On Wednesday, 4 October 1944, Micheál O’Sullivan, then a medical student at University College Cork, delivered a lecture in the Town Hall, Skibbereen, under the auspices of the Skibbereen Historical and Archaeological Society.
The lecture, delivered in Irish and English, was on the life of Jeremiah O’Donovan Rossa and especially his association with the Fenian movement and his connection with Skibbereen.
Following the lecture, a debate ensued, during which Micheál O’Sullivan suggested that a plaque to the memory of Jeremiah O’Donovan Rossa should be erected in the town.
This appeal by Dr Micheál was the catalyst which led to the founding of the O’Donovan Rossa Memorial Committee and culminated in the visit on 2nd July, 1950, of then President of Ireland, Sean T. O’Kelly, to unveil a stone statue of Rossa at the entrance to what is now O’Donovan Rossa Park.
Dr Micheál’s lecture in October 1944 generated quite an amount of interest, but it was a full year before the Rossa Memorial Committee was formed. Stephen O’Brien, UDC, of the Cellar Bar in Main Street, called a meeting on Sunday, 2 September 1945. Present were Cornelius Connolly, Lissanoohig, Sean O’Driscoll, Cork Road, Patrick Fehilly, High Street, D.P. McCarthy, UDC, Stephen Holland, Adrigole, and Stephen O’Brien himself. Cornelius Connolly was appointed chairman and Stephen O’Brien secretary.
A fundraising campaign began and the results quickly exceeded the committee’s expectations. By mid-1948 it was clear that a much more ambitious project could be undertaken.
Sean O’Driscoll was the first to suggest that the provision of a playing field for the youth of the town would be the most appropriate way to perpetuate the memory of O’Donovan Rossa. He proposed that eight acres of land being offered for sale by Mr. Jackson Coakley, Bridge Street, at £640 be purchased. An ornamental gate with a bust of Rossa could, he said, be erected at the field.
That eight acres of land is now O’Donovan Rossa Park.
On 2 July 1950 President of Ireland Mr Sean T. O’Kelly unveiled the statue of O’Donovan Rossa at the entrance to the park.

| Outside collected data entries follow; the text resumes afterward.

(* ===== verification/ShmObject.v ===== *)
(** Shared-memory objects: [src/edge_runtime/transport/shm_object.{hpp,cpp}] and
    [src/edge_runtime/utility/random.hpp].

    Opening, sizing, mapping and identity-checked unlinking of a POSIX shared
    memory object, as programs over the system calls. The closing of a
    descriptor or a mapping by the destructors of [UniqueFd] and [MappedRegion]
    has no effect on a segment and is left out. *)
From S2P Require Import Prelude Errors Prog ProcIdentity.

(** [ShmObject] without the descriptor and the mapping, which the programs of
    one segment do not name. *)
Record ShmObject : Type := mkShmObject {
  so_name : string;
  so_fd : Z;
  so_dev : Z;
  so_ino : Z;
  so_size : Z
}.

Definition kExpectedShmMode : Z := 384. (* S_IRUSR | S_IWUSR = 0600 *)

Definition S_IFMT : Z := 61440.
Definition S_IFREG : Z := 32768.
Definition S_ISREG (mode : Z) : bool := Z.land mode S_IFMT =? S_IFREG.

(** [bounded_fstat] retries [EINTR] at most [kMaxInterruptedAttempts] times. *)
Definition bounded_fstat {L} (fd : Z) : prog L (sysres stat_buf) :=
  retry_eintr kMaxInterruptedAttempts (sys_fstat fd) (SysErr 0).

Definition shm_open_create {L} (posix_name : string) : prog L (Result Z) :=
  let! fd := syscall (sys_shm_open posix_name true) in
  Ret match fd with
      | SysErr e => Err (make_errno_error e "shm_open_create" strerror_text)
      | SysOk fd => Ok fd
      end.

Definition shm_open_existing {L} (posix_name : string) : prog L (Result Z) :=
  let! fd := syscall (sys_shm_open posix_name false) in
  Ret match fd with
      | SysErr e => Err (make_errno_error e "shm_open_existing" strerror_text)
      | SysOk fd => Ok fd
      end.

Definition shm_truncate {L} (fd size : Z) : prog L (Result unit) :=
  if INT64_MAX <? size then fail kInvalidOptions "shm_truncate" "size exceeds off_t"
  else
    let! r := syscall (sys_ftruncate fd size) in
    Ret match r with
        | SysErr e => Err (make_errno_error e "shm_truncate" strerror_text)
        | SysOk _ => Ok tt
        end.

(** [size_t] is 64 bits wide, so [size > SIZE_MAX] never holds of a [uint64_t]. *)
Definition mmap_region {L} (fd size : Z) : prog L (Result Z) :=
  if UINT64_MAX <? size then fail kInvalidOptions "mmap_region" "size exceeds size_t"
  else
    let! r := syscall (sys_mmap fd size true) in
    Ret match r with
        | SysErr e => Err (make_errno_error e "mmap_region" strerror_text)
        | SysOk addr => Ok addr
        end.

Definition mmap_region_readonly {L} (fd size : Z) : prog L (Result Z) :=
  if UINT64_MAX <? size then
    fail kInvalidOptions "mmap_region_readonly" "size exceeds size_t"
  else
    let! r := syscall (sys_mmap fd size false) in
    Ret match r with
        | SysErr e => Err (make_errno_error e "mmap_region_readonly" strerror_text)
        | SysOk addr => Ok addr
        end.

(** Returns [(dev, ino, size)]. *)
Definition shm_fstat_and_capture {L} (fd : Z) : prog L (Result (Z * Z * Z)) :=
  let! st := bounded_fstat fd in
  match st with
  | SysErr e => Ret (Err (make_errno_error e "shm_fstat_and_capture" strerror_text))
  | SysOk st =>
      if negb (S_ISREG (st_mode st)) then
        fail kCorruptHeader "shm_fstat_and_capture" "not a regular file"
      else
        let! euid := syscall sys_geteuid in
        if negb (st_uid st =? euid) then
          fail kPermissionDenied "shm_fstat_and_capture" "owner uid mismatch"
        else if negb (Z.land (st_mode st) 511 =? kExpectedShmMode) then
          fail kPermissionDenied "shm_fstat_and_capture" "unexpected mode"
        else Ret (Ok (st_dev st, st_ino st, st_size st))
  end.

(** [STATX_TYPE | STATX_MODE | STATX_UID | STATX_INO]. *)
Definition kRequired : Z := 267.

(** glibc's [makedev]. *)
Definition makedev (major minor : Z) : Z :=
  u64 (Z.lor (Z.lor (Z.land minor 255) (Z.shiftl (Z.land major 4095) 8))
             (Z.lor (Z.shiftl (Z.land minor 4294967040) 12)
                    (Z.shiftl (Z.land major 4294963200) 32))).

Definition shm_capture_created_identity {L} (fd : Z) : prog L (Result (Z * Z)) :=
  let! r := retry_eintr kMaxInterruptedAttempts (sys_statx fd) (SysErr 0) in
  match r with
  | SysErr e => Ret (Err (make_errno_error_as kRecoveryBlocked e
                            "shm_capture_created_identity"
                            "created object retained; identity unavailable"))
  | SysOk st =>
      let bad := fail kRecoveryBlocked "shm_capture_created_identity"
                   "created object retained; invalid identity" in
      if negb (Z.land (stx_mask st) kRequired =? kRequired) || negb (S_ISREG (stx_mode st))
      then bad
      else
        let! euid := syscall sys_geteuid in
        if negb (stx_uid st =? euid)
           || negb (Z.land (stx_mode st) 511 =? kExpectedShmMode) || (stx_ino st =? 0)
        then bad
        else Ret (Ok (makedev (stx_dev_major st) (stx_dev_minor st), stx_ino st))
  end.

(** Group and other write and execute bits. *)
Definition memfd_forbidden : Z := 27.

Definition memfd_fstat_and_capture {L} (fd : Z) : prog L (Result (Z * Z * Z)) :=
  let! st := bounded_fstat fd in
  match st with
  | SysErr e => Ret (Err (make_errno_error e "memfd_fstat_and_capture" strerror_text))
  | SysOk st =>
      if negb (S_ISREG (st_mode st)) then
        fail kCorruptHeader "memfd_fstat_and_capture" "not a regular file"
      else
        let! euid := syscall sys_geteuid in
        if negb (st_uid st =? euid) then
          fail kPermissionDenied "memfd_fstat_and_capture" "owner uid mismatch"
        else if negb (Z.land (st_mode st) memfd_forbidden =? 0) then
          fail kPermissionDenied "memfd_fstat_and_capture" "unexpected mode"
        else Ret (Ok (st_dev st, st_ino st, st_size st))
  end.

(** Unlink [posix_name] only while it still names the expected inode, and fail
    when another object shows up under the name afterwards. *)
Definition shm_unlink_checked {L} (posix_name : string) (expected_dev expected_ino : Z)
    : prog L (Result unit) :=
  let? re := shm_open_existing posix_name in
  let! fst_ := shm_fstat_and_capture re in
  let! id := match fst_ with
             | Ok (dev, ino, _) => Ret (Ok (dev, ino))
             | Err _ => shm_capture_created_identity re
             end in
  match id with
  | Err e => Ret (Err e)
  | Ok (dev, ino) =>
      if negb (dev =? expected_dev) || negb (ino =? expected_ino) then
        fail kNameRaceDetected "shm_unlink_checked" "inode changed before unlink"
      else
        let! un := syscall (sys_shm_unlink posix_name) in
        match un with
        | SysErr e => Ret (Err (make_errno_error e "shm_unlink_checked" strerror_text))
        | SysOk _ =>
            let! probe := syscall (sys_shm_open posix_name false) in
            match probe with
            | SysOk fd =>
                do! syscall (sys_close fd);
                fail kNameRaceDetected "shm_unlink_checked" "new object appeared after unlink"
            | SysErr e =>
                if negb (e =? ENOENT) then
                  Ret (Err (make_errno_error e "shm_unlink_checked" strerror_text))
                else Ret (Ok tt)
            end
        end
  end.

(** [getrandom] answers requests of up to 256 bytes in full and without being
    interrupted, so one round of [random_bytes] is enough; the bound leaves room
    for a kernel that is less generous. *)
Definition kRandomFuel : nat := 8.

(** [random_bytes]: [getrandom] until [size] bytes arrived, repeating [EINTR]; the
    [errno] when it fails, [EINTR] when the [fuel] rounds are used up. *)
Fixpoint random_bytes {L} (fuel : nat) (size : nat) (got : list Z)
    : prog L (sysres (list Z)) :=
  if bool_decide (size <= length got)%nat then Ret (SysOk got)
  else
    match fuel with
    | O => Ret (SysErr EINTR)
    | S fuel' =>
        let! n := syscall (sys_getrandom (Z.of_nat (size - length got))) in
        match n with
        | SysErr e => if e =? EINTR then random_bytes fuel' size got else Ret (SysErr e)
        | SysOk bs => random_bytes fuel' size (got ++ bs)
        end
    end.

(** * None of them touches a segment *)

Lemma shm_fstat_and_capture_readonly {L} fd : @readonly L _ (shm_fstat_and_capture fd).
Proof. unfold shm_fstat_and_capture, bounded_fstat. solve_readonly. Qed.
Lemma shm_capture_created_identity_readonly {L} fd :
  @readonly L _ (shm_capture_created_identity fd).
Proof. unfold shm_capture_created_identity. solve_readonly. Qed.
#[global] Hint Resolve shm_fstat_and_capture_readonly shm_capture_created_identity_readonly
  : prog_db.

Lemma shm_unlink_checked_readonly {L} name dev ino :
  @readonly L _ (shm_unlink_checked name dev ino).
Proof. unfold shm_unlink_checked, shm_open_existing. solve_readonly. Qed.
#[global] Hint Resolve shm_unlink_checked_readonly : prog_db.

Lemma random_bytes_readonly {L} fuel size got : @readonly L _ (random_bytes fuel size got).
Proof.
  revert got. induction fuel as [|fuel IH]; intros got; cbn [random_bytes]; solve_readonly.
Qed.
#[global] Hint Resolve random_bytes_readonly : prog_db.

Dr Micheál O’Sullivan, the man who set that whole train of events in motion with his lecture on 4 October 1944, died in January 1994. He will always be fondly remembered in Skibbereen. The local gaelscoil, Gaelscoil Dr Uí Shúilleabháin, in named in his memory.
Dr Micheál spent his entire life as a GP practicing in his native Skibbereen. Aside from his considerable medical expertise and dedication to caring for people, Dr Micheál was also great community leader. He was particularly interested in the promotion of Irish culture and had a great love of the Irish language. He was active in Conradh na Gaeilge and was a member of Glór na Gael when there was a branch in Skibbereen.